Even 50+ years after their debut in the late 1960s, Led Zeppelin remains pure, unbridled rock royalty to this day, and in their time they were the unparalleled heavyweight champions of popular music. 1973 was a particularly huge year for the band, as they independently released their Houses of the Holy studio album in March of that year, bringing songs that would become live staples such as “No Quarter” and “The Ocean” into the band’s veritable catalog.
Following the arrival of Houses of the Holy on March 28th, the band landed in Atlanta six weeks later for what would turn out to be the largest concert (at the time) in the history of the state of Georgia, drawing over 39,000 fans to Braves Stadium on May 4th. The next night in Tampa, the band drew a massive 56,800 fans to Tampa Stadium. A true phenomenon was clearly underway, as the band broke The Beatles‘ record for the largest single concert in U.S. history.

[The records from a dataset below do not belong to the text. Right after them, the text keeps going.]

(* ===== verification/Feed.v ===== *)
(** * The activity feed

    [packages/app/models/feed.ts]: the events of the feed, from which an update of a
    document is left out when an update of a group that published it follows within ten
    minutes. *)
From S2P Require Import Prelude.
From S2P Require Import JsString.
From S2P Require Import JsObject.
From S2P Require Import EntityId.

(** A new blob; [None] for the other kinds of events. *)
Record NewBlob : Type := { nb_cid : string; nb_blobType : string; nb_resource : string }.
(** [eventTime.seconds] *)
Record Event : Type := { ev_newBlob : option NewBlob; ev_time : option Z }.
#[export] Instance NewBlob_eq_dec : EqDecision NewBlob.
Proof. solve_decision. Defined.
#[export] Instance Event_eq_dec : EqDecision Event.
Proof. solve_decision. Defined.

(** The blob of a group update: the content it patches, if it is a change that does. *)
Definition GroupPatch : Type := option (obj string).

Definition feedEventId (e : option Event) : option string :=
  match e with
  | None => Some "empty"
  | Some e => nb_cid <$> ev_newBlob e
  end.

(** [hasNewItems], given the id of the latest event when it is known. *)
Definition hasNewItems (firstEventId latest : option string) : bool :=
  negb (bool_decide (firstEventId = Some "empty")) && otruthy latest
  && negb (bool_decide (firstEventId = latest)).
(* ===== verification/EditorLookup.v ===== *)
(** * The block at a position

    Every position of a document, and every number before and after it, is taken to a
    block, except the end of the outermost group. *)
From S2P Require Import Prelude.
From S2P Require Import JsString.
From S2P Require Import JsObject.
From S2P Require Import DaemonApi.
From S2P Require Import NodeConvert.
From S2P Require Import BlockNodes.
From S2P Require Import Positions.
From S2P Require Import EditorBlocks.
From S2P Require Import PositionsFacts.
From S2P Require Import EditorBlocksFacts.

Section lookup.
Context `{ProseMirrorLaws}.

Lemma parent_type_path doc pos fs n :
  resolve doc pos = Ok (ancestors fs n) → parent_type doc pos = Ok (n_type n).
Proof. intros E. unfold parent_type. rewrite E. cbn. by rewrite ancestors_last. Qed.

Lemma is_leaf_container : is_leaf "blockContainer" = false. Proof. done. Qed.
Lemma is_leaf_group : is_leaf "blockGroup" = false. Proof. done. Qed.
Lemma is_leaf_doc : is_leaf "doc" = false. Proof. done. Qed.

Lemma exists_first {A} (l : list A) : l ≠ [] → ∃ x l', l = x :: l'.
Proof. destruct l; [done|]. eauto. Qed.
(** The frame of a block's content, and that of its group. *)
Definition content_frame (a : Attrs) (group : list PNode) (ms : list Mark) : Frame :=
  {| f_type := "blockContainer"; f_attrs := a; f_left := []; f_right := group; f_marks := ms |}.
Definition group_frame (a : Attrs) (content : PNode) (ms : list Mark) : Frame :=
  {| f_type := "blockContainer"; f_attrs := a; f_left := [content]; f_right := []; f_marks := ms |}.

(** The positions that are looked up as they are. *)
Lemma plain_block_pos doc pos fs n :
  (outer_start < pos < outer_end doc)%Z → resolve doc pos = Ok (ancestors fs n) →
  n_type n ≠ "blockGroup" → block_pos doc pos = Ok pos.
Proof.
  intros Hp E Hn. unfold block_pos.
  destruct (Z.leb_spec pos outer_start); [lia|]. destruct (Z.leb_spec (outer_end doc) pos); [lia|].
  cbn [rbind]. rewrite (parent_type_path _ _ _ _ E). cbn [rbind].
  by rewrite (proj2 (String.eqb_neq _ _) Hn).
Qed.
Lemma group_block_pos doc pos fs n :
  (outer_start < pos < outer_end doc)%Z → resolve doc pos = Ok (ancestors fs n) →
  n_type n = "blockGroup" → block_pos doc pos = Ok (pos + 1)%Z.
Proof.
  intros Hp E Hn. unfold block_pos.
  destruct (Z.leb_spec pos outer_start); [lia|]. destruct (Z.leb_spec (outer_end doc) pos); [lia|].
  cbn [rbind]. rewrite (parent_type_path _ _ _ _ E). cbn [rbind]. by rewrite Hn.
Qed.

Lemma info_of_path doc pos q path fs n :
  block_pos doc pos = Ok q → resolve doc q = Ok path →
  innermost_block (reverse path) = Some (n, inner fs, length fs) →
  getBlockInfoFromPos doc pos = block_info n (inner fs) (length fs).
Proof. intros Eq Er Ei. unfold getBlockInfoFromPos. rewrite Eq. cbn [rbind]. rewrite Er. cbn [rbind]. by rewrite Ei. Qed.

Zeppelin had already released four wildly successful albums in Led Zeppelin I, II, III, and IV, but a rock and roll concert tour of this scale had never been seen before. The band would continue setting concert attendance records across the country, and they became concerned with all the publicity surrounding their wild success, so they stopped announcing when they would break a record in fear that they would attract the wrong kind of attention.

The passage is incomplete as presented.